Decryption error are reported per event. So if 2 messages using the same sessionId are in UTD, it should report twice.

Clients should at least have some mecanism to not report several time the same event. Though non of the existing clients are persiting it, i.e after a restart the same event would be reported.

The cryptoSDK property should be also added to the $screen events, as we are doing ration of unique UTD unique Screen.

To filter out EIX ans EAX we use a App Name (Element X) and Library (posthog-ios or posthog-android)

manuroe commented 7 months ago

@BillCarsonFr how useful and feasible would be to have the UTD reports logic in the crypto crate?

I am asking because we have nothing on EX. The timeline is managed by the SDK. It would be great to have a single logic component at least in the SDK but maybe in the crypto crate as it could serve EWR too.

BillCarsonFr commented 7 months ago

@BillCarsonFr how useful and feasible would be to have the UTD reports logic in the crypto crate?

I am asking because we have nothing on EX. The timeline is managed by the SDK. It would be great to have a single logic component at least in the SDK but maybe in the crypto crate as it could serve EWR too.

The logic will be in the rust-sdk I believe. Modulo can we know on sdk side when a message is actually visible on screen?

richvdh commented 7 months ago

Modulo can we know on sdk side when a message is actually visible on screen?

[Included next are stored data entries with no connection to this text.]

Lemma wf_set_live k n s : wf k s → wf (k - n) (set_live (live s - n) s).
Proof. intros []. split; try done. simpl. lia. Qed.
Lemma EthTx_safe dst ethertype payload : length dst = 6%nat → safe (EthTx dst ethertype payload : NM A Z).
Proof.
  intros Hd k s Hs. eapply wp_mono; [apply EthTx_wp; [apply Hs|apply Hs|done]|]. cbv beta. intros _ s' T. split; [by eapply tx_wf|by apply tx_below].
Qed.
Lemma flush_queue_wp dst q : length dst = 6%nat → ∀ s,
  ring_ok (tx_ring s) → length (mac (netif s)) = 6%nat → wp (flush_queue dst q) (λ _ s', ∃ s1, tx_only s s1 ∧ s' = set_live (live s - Z.of_nat (length q)) s1) s.
Proof.
  intros Hd. induction q as [|p q IH]; intros s Hr Hm; cbn [flush_queue foldr].
  - apply wp_ret. exists s. split; [apply tx_refl|]. destruct s. unfold set_live. simpl. f_equal. lia.
  - apply wp_bind. eapply wp_mono; [by apply EthTx_wp|]. cbv beta. intros _ s1 T1. unfold free. wp_steps.
    eapply wp_mono; [apply IH; simpl; [by eapply tx_ring_ok|by rewrite (tx_netif _ _ T1)]|]. cbv beta. intros _ s' (s2 & (r & sg & -> & Hr2) & ->).
    destruct T1 as (r1 & sg1 & -> & Hr1). exists (set_tx_ring r (set_signal_results sg s)). split.
    + eexists _, _. split; [done|]. intros _. apply Hr2. by apply Hr1.
    + unfold set_live. simpl. f_equal. lia.
Qed.
Lemma ArpLearn_safe ip m : length m = 6%nat → safe (ArpLearn ip m : NM A unit).
Proof.
  intros Hm k s Hs. unfold ArpLearn. apply wp_bind. eapply wp_mono; [by apply ArpFindOrCreate_wp|]. cbv beta. intros o s0 (Hs0 & [B0 _] & Ho).
  destruct o as [i|]; [|by apply wp_ret]. destruct Ho as (Hi & e & He & Eip & Hf). unfold entry, NetNowMs, set_entry. wp_steps. rewrite He. cbn [default from_option id].
  assert (Hok : entry_ok e) by exact (Forall_lookup_1 _ _ _ _ (ao_entries _ (wf_arp _ _ Hs0)) He).
  set (fin := MkArpEntry (e_ip e) m ARP_REACHABLE (probes e) (last_tx_ms e) (w32 (clock s0 + ARP_REACHABLE_MS)) []).
  assert (Hfin : entry_ok fin) by (split; [done|simpl; lia|done|constructor]).
  apply wp_when; intros Hw.
  - apply wp_bind. eapply wp_mono; [apply flush_queue_wp; [done|apply Hs0|apply Hs0]|]. cbv beta. intros _ s' (s1 & (r & sg & -> & Hr) & ->).
    wp_steps. set (base := set_tx_ring r (set_signal_results sg s0)).
    assert (Hbase : wf k base) by (apply (tx_wf k s0); [|done]; eexists _, _; done).
    pose proof (wf_set_live _ (Z.of_nat (length (queue e))) _ (set_entry_wf k base i e fin Hbase He Hfin ltac:(intros _; left; done))) as H.
    replace (_ + _ - _ - _) with k in H by (simpl; lia). split.
    + match goal with |- wf k ?x => replace x with (set_live (live (arp_set base i fin) - Z.of_nat (length (queue e))) (arp_set base i fin)); [done|] end.
      unfold arp_set, set_live, set_arp_table. simpl. f_equal. by rewrite list_insert_insert_eq.
    + done.
  - split; [|done].
    assert (Hq : queue e = []).
    { apply andb_false_iff in Hw as [Hw|Hw]; apply negb_false_iff, bool_decide_eq_true in Hw; [|done]. apply (eo_pending _ Hok). by rewrite Hw. }
    rewrite Hq. fold fin. pose proof (set_entry_wf k s0 i e fin Hs0 He Hfin ltac:(intros _; left; done)) as H.
    by replace (_ + _ - _) with k in H by (rewrite Hq; simpl; lia).
Qed.

(** * Sending *)

Lemma ArpPacket_length h p hl pl op sh sp th tp :
  length sh = 6%nat → length sp = 4%nat → length th = 6%nat → length tp = 4%nat → length (ArpPacket_bytes (MkArpPacket h p hl pl op sh sp th tp)) = 28%nat.
Proof. intros H1 H2 H3 H4. unfold ArpPacket_bytes. simpl. rewrite !length_app, H1, H2, H3, H4. done. Qed.
Lemma ArpRequest_safe target : safe (ArpRequest target : NM A Z).
Proof. unfold ArpRequest. apply safe_bind; [apply safe_gets|]. intros n. apply safe_bind; [by apply EthTx_safe|]. intros _. apply safe_ret. Qed.
Lemma ArpAcdProbe_safe target : safe (ArpAcdProbe target : NM A unit).
Proof. unfold ArpAcdProbe. apply safe_bind; [apply safe_gets|]. intros n. apply safe_bind; [by apply EthTx_safe|]. intros _. apply safe_ret. Qed.

Definition frame_ok (f : TxFrame) : Prop := 0 ≤ front f ≤ fend f ∧ fend f ≤ 1536.
Lemma TxFrameLen_ok f : frame_ok f → TxFrameLen f = fend f - front f.
Proof. intros [H1 H2]. unfold TxFrameLen. apply w16_small. lia. Qed.
Lemma TxFrameData_run f s : ring_ok (tx_ring s) → frame_ok f →
  TxFrameData f s = Ok (take (Z.to_nat (fend f - front f)) (drop (Z.to_nat (front f)) (f_data (slots (tx_ring s) (slot f)))), s).
Proof.
  intros [_ Hr] Hf. unfold TxFrameData, slot_frame. rewrite run_gets, TxFrameLen_ok by done. destruct Hf. unfold load.
  by rewrite (proj2 (Z.leb_le _ _)) by (rewrite length_drop, Hr; lia).
Qed.

Lemma entry_step k s i e e' :
  wf k s → arp_table s !! i = Some e → entry_ok e' → e_state e' = e_state e → e_ip e' = e_ip e → length (queue e') = length (queue e) → wf k (arp_set s i e').
Proof.
  intros Hs Hi He Hst Hip Hq. pose proof (set_entry_wf k s i e e' Hs Hi He) as H. rewrite Hq in H. replace k with (k + Z.of_nat (length (queue e)) - Z.of_nat (length (queue e))) by lia.
  apply H. intros Hf. left. split; [congruence|done].
Qed.
Lemma with_probes_ok p t e : entry_ok e → entry_ok (with_probes p t e).
Proof. by intros []. Qed.
Lemma found_entry k s i ip : wf k s → found s ip i → ∃ e, entry i s = Ok (e, s) ∧ arp_table s !! i = Some e ∧ entry_ok e ∧ e_ip e = ip ∧ e_state e ≠ ARP_FREE.
Proof.
  intros Hs (Hi & e & He & Eip & Hf). exists e. unfold entry, gets. rewrite He. split_and!; try done. exact (Forall_lookup_1 _ _ _ _ (ao_entries _ (wf_arp _ _ Hs)) He).
Qed.

(** Queueing a copy of the packet. *)
Lemma enqueue_wp k s i target f ethertype e :
  wf k s → frame_ok f → fend f - front f ≤ NIC_MTU → found s target i → arp_table s !! i = Some e → e_state e ≠ ARP_REACHABLE →
  wp (when (Z.of_nat (length (queue e)) <? ARP_MAX_QUEUE)
        (let! ok := malloc in
         when ok (let! data := TxFrameData f in set_entry i (with_queue (queue e ++ [MkPending data ethertype]) e))))
    (λ _ s', wf k s' ∧ below s s' ∧ found s' target i) s.
Proof.
  intros Hs Hf Hmtu Hfnd He Hnr. apply wp_when; intros Hq; [|done]. b2p. unfold ARP_MAX_QUEUE in Hq. apply wp_bind. apply (malloc_wp k); [done|]. intros ok s1 Hs1 B1 Ea Er.
  assert (Hf1 : found s1 target i) by (destruct Hfnd as (Hi & e0 & He0 & ? & ?); split; [done|]; exists e0; by rewrite Ea).
  destruct (found_entry _ _ _ _ Hs1 Hf1) as (e1 & _ & He1 & Hok & Hip & Hfree). rewrite Ea, He in He1. injection He1 as <-.
  apply wp_when; intros ->; [|by replace (k + b2z false) with k in Hs1 by (simpl; lia)]. apply wp_bind. eapply wp_of; [apply TxFrameData_run; [apply Hs1|done]|]. unfold set_entry. wp_steps.
  set (data := take _ _). assert (Hd : Z.of_nat (length data) ≤ NIC_MTU) by (unfold data; rewrite length_take; destruct Hf; lia).
  assert (Hst : e_state e = ARP_INCOMPLETE) by (by destruct (e_state e)). rewrite <- Ea in He.
  pose proof (set_entry_wf _ s1 i e (with_queue (queue e ++ [MkPending data ethertype]) e) Hs1 He) as H. split_and!; [|done|].
  - simpl in H. rewrite length_app in H. simpl in H. replace (k + 1 + _ - _) with k in H by lia. apply H; [|by left].
    destruct Hok as [H1 H2 H3 H4]. split; simpl; [done|rewrite length_app; simpl; lia|done|]. apply Forall_app. split; [done|]. by constructor.
  - split; [by destruct Hf1|]. eexists. split; [apply list_lookup_insert_eq; by eapply lookup_lt_Some|]. done.
Qed.
Lemma ArpSendFrame_safe target ethertype f : frame_ok f → fend f - front f ≤ NIC_MTU → safe (ArpSendFrame target ethertype f : NM A unit).
Proof.
  intros Hf Hmtu k s Hs. unfold ArpSendFrame.
  assert (Hsend : ∀ s m, wf k s → length m = 6%nat → wp (EthSendFrame f m ethertype ;; ret tt) (λ _ s', wf k s' ∧ below s s') s).
  { intros s1 m Hs1 Hm. apply wp_bind. eapply wp_mono; [apply (EthSendFrame_wp k); [done|done|destruct Hf; lia]|]. cbv beta. intros _ s' T. apply wp_ret. split; [by eapply tx_wf|by apply tx_below]. }
  apply wp_if; intros _; [by apply Hsend|]. apply wp_bind. eapply wp_mono; [by apply ArpFindOrCreate_wp|]. cbv beta. intros o s0 (Hs0 & [B0 _] & Ho).
  destruct o as [i|]; [|by apply wp_ret]. destruct (found_entry _ _ _ _ Hs0 Ho) as (e & Re & He & Hok & Hip & Hfree). apply wp_bind. eapply wp_of; [done|].
  apply wp_if; intros Hst. { eapply wp_mono; [apply Hsend; [done|apply Hok]|]. cbv beta. intros _ s' [H1 H2]. split; [done|by eapply below_trans]. }
  apply bool_decide_eq_false in Hst. apply wp_bind. eapply wp_mono; [by eapply enqueue_wp|]. cbv beta. intros _ s1 (Hs1 & B1 & Ho1).
  destruct (found_entry _ _ _ _ Hs1 Ho1) as (e1 & Re1 & He1 & Hok1 & Hip1 & Hfree1). apply wp_bind. eapply wp_of; [done|].
  assert (B01 : below s s1) by by eapply below_trans. apply wp_when; intros _; [|done]. apply wp_bind. unfold ArpRequest. wp_steps.
  eapply wp_mono; [apply EthTx_wp; [apply Hs1|apply Hs1|done]|]. cbv beta. intros _ s2 T. unfold NetNowMs, set_entry. wp_steps. split.
  - apply (entry_step k s2 i e1); [by eapply tx_wf|by rewrite (tx_arp _ _ T)|by apply with_probes_ok|done|done|done].
  - pose proof (tx_below _ _ T). by eapply below_trans.
Qed.

Lemma load_run data n s : n ≤ Z.of_nat (length data) → load data n s = Ok (take (Z.to_nat n) data, s).
Proof. intros Hn. unfold load. by rewrite (proj2 (Z.leb_le _ _)). Qed.
Lemma finish_some {X} (o : option X) x s : o = Some x → finish o s = Ok (x, s).
Proof. by intros ->. Qed.
(** Loading from the slot of a frame being built. *)
Lemma load_slot_run s i off n : ring_ok (tx_ring s) → 0 ≤ off → 0 ≤ n → off + n ≤ 1536 →
  load (drop (Z.to_nat off) (f_data (slots (tx_ring s) i))) n s = Ok (take (Z.to_nat n) (drop (Z.to_nat off) (f_data (slots (tx_ring s) i))), s).
Proof. intros [_ Hr] Ho Hn Hl. apply load_run. rewrite length_drop, Hr. lia. Qed.
Lemma tx_safe k s s' : tx_only s s' → wf k s → wf k s' ∧ below s s'.
Proof. intros T Hs. split; [by eapply tx_wf|by apply tx_below]. Qed.
Lemma safe_from k s0 s {X} (m : NM A X) : safe m → wf k s → below s0 s → wp m (λ _ s', wf k s' ∧ below s0 s') s.
Proof. intros Hm Hs HB. eapply wp_mono; [by apply Hm|]. cbv beta. intros _ s' [H1 H2]. split; [done|by eapply below_trans]. Qed.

Visibility on screen isn't mentioned in the earlier requirements. Does a message have to be on screen (and still on screen after the grace period?) for it to be counted as a UTD for metrics? I think so, but that means a user has to be staring at a UTD for 30 seconds for it to count for the metrics?

VolkerJunginger commented 6 months ago

From my perspective the users experience is what counts. So if a user experiences an error because of a UTD this is what we should count. If we want to introduce a grace period at all I would go with 5 seconds max. This is no scientific number but I would consider any experience that takes longer to be broken.

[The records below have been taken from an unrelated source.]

(* ===== verification/NetdWire.v ===== *)
(** What the network service puts on the wire is what it reads back: a TCP segment or a UDP datagram sent by one
    machine reaches the code above of the other as it was, whatever padding the link adds, and a TCP segment with a
    byte changed on the way is dropped.  The byte contents of the slot being built are tracked from the first header
    written to the frame committed to the ring. *)
From S2P Require Import Prelude Str Ring Tcp Wire Netd NetdInv.

#[local] Open Scope Z_scope.

(** * Overwriting *)

Lemma overwrite_read D n X : (n ≤ length D)%nat → take (length X) (drop n (overwrite D n X)) = X.
Proof. intros Hn. unfold overwrite. rewrite drop_app_length' by (rewrite length_take; lia). apply take_app_length. Qed.
Lemma overwrite_split P M S X n : length P = n → length M = length X → overwrite (P ++ M ++ S) n X = P ++ X ++ S.
Proof.
  intros <- HM. unfold overwrite. rewrite take_app_length. do 2 f_equal. rewrite drop_app_ge by lia. rewrite drop_app_ge by lia.
  replace (_ - _ - _)%nat with 0%nat by lia. done.
Qed.
(** The part of a slot that [a] bytes and then [b] bytes at [n] cover. *)
Lemma cover (D : list Z) n a b : (n + a + b ≤ length D)%nat → ∃ P M1 M2 S, D = P ++ M1 ++ M2 ++ S ∧ length P = n ∧ length M1 = a ∧ length M2 = b.
Proof.
  intros H. exists (take n D), (take a (drop n D)), (take b (drop a (drop n D))), (drop b (drop a (drop n D))).
  rewrite !take_drop. rewrite !length_take, !length_drop. split_and!; [done|lia|lia|lia].
Qed.
Lemma overwrite_append D n X Y m : (n + length X + length Y ≤ length D)%nat → m = (n + length X)%nat → overwrite (overwrite D n X) m Y = overwrite D n (X ++ Y).
Proof.
  intros H ->. destruct (cover D n _ _ H) as (P & M1 & M2 & S & -> & HP & H1 & H2). rewrite (overwrite_split P M1) by done.
  rewrite (assoc_L (++) P X), (overwrite_split (P ++ X) M2) by (rewrite ?length_app; lia). rewrite (assoc_L (++) M1), (overwrite_split P (M1 ++ M2)) by (rewrite ?length_app; lia).
  by rewrite <- !(assoc_L (++)).
Qed.
Lemma overwrite_prepend D n X Y m : (n + length X ≤ length D)%nat → n = (m + length Y)%nat → overwrite (overwrite D n X) m Y = overwrite D m (Y ++ X).
Proof.
  intros H ->. destruct (cover D m (length Y) (length X)) as (P & M1 & M2 & S & -> & HP & H1 & H2); [lia|]. rewrite (assoc_L (++) P M1).
  rewrite (overwrite_split (P ++ M1) M2) by (rewrite ?length_app; lia). rewrite <- !(assoc_L (++) P M1), (overwrite_split P M1) by done.
  rewrite (assoc_L (++) M1 M2), (overwrite_split P (M1 ++ M2)) by (rewrite ?length_app; lia). by rewrite <- !(assoc_L (++)).
Qed.
Lemma overwrite_again D n X X' Y : (n + length X + length Y ≤ length D)%nat → length X' = length X → overwrite (overwrite D n (X ++ Y)) n X' = overwrite D n (X' ++ Y).
Proof.
  intros H HX. destruct (cover D n _ _ H) as (P & M1 & M2 & S & -> & HP & H1 & H2). rewrite (assoc_L (++) M1 M2), !(overwrite_split P (M1 ++ M2)) by (rewrite ?length_app; lia).
  rewrite <- (assoc_L (++) X Y), (overwrite_split P X) by done. by rewrite <- !(assoc_L (++)).
Qed.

BillCarsonFr commented 6 months ago

From my perspective the users experience is what counts. So if a user experiences an error because of a UTD this is what we should count. If we want to introduce a grace period at all I would go with 5 seconds max. This is no scientific number but I would consider any experience that takes longer to be broken.

Unfortunalty we can't have exactly what we want. The current grace period is 4s and we are increasing it to stabilize the metrics, as it appears that there is a good amount of late keys on other clients (maybe less common with sliding sync).

When we will have ressources we will be able to create a better system, something more like time-to-decrypt in seconds. That would allow us in the analytics tool to move the threshold.

BillCarsonFr commented 6 months ago

Modulo can we know on sdk side when a message is actually visible on screen?

Visibility on screen isn't mentioned in the earlier requirements. Does a message have to be on screen (and still on screen after the grace period?) for it to be counted as a UTD for metrics? I think so, but that means a user has to be staring at a UTD for 30 seconds for it to count for the metrics?

No it's just that it was displayed on screen once. Why would we do a stare at it for 30s thing??

BillCarsonFr commented 6 months ago

One of the solution for implementation could be to use the existing rust-tracer and create a subscriber for analytics. There is a crate for sentry https://crates.io/crates/sentry-tracing not for posthog though

VolkerJunginger commented 6 months ago

From my perspective the users experience is what counts. So if a user experiences an error because of a UTD this is what we should count. If we want to introduce a grace period at all I would go with 5 seconds max. This is no scientific number but I would consider any experience that takes longer to be broken.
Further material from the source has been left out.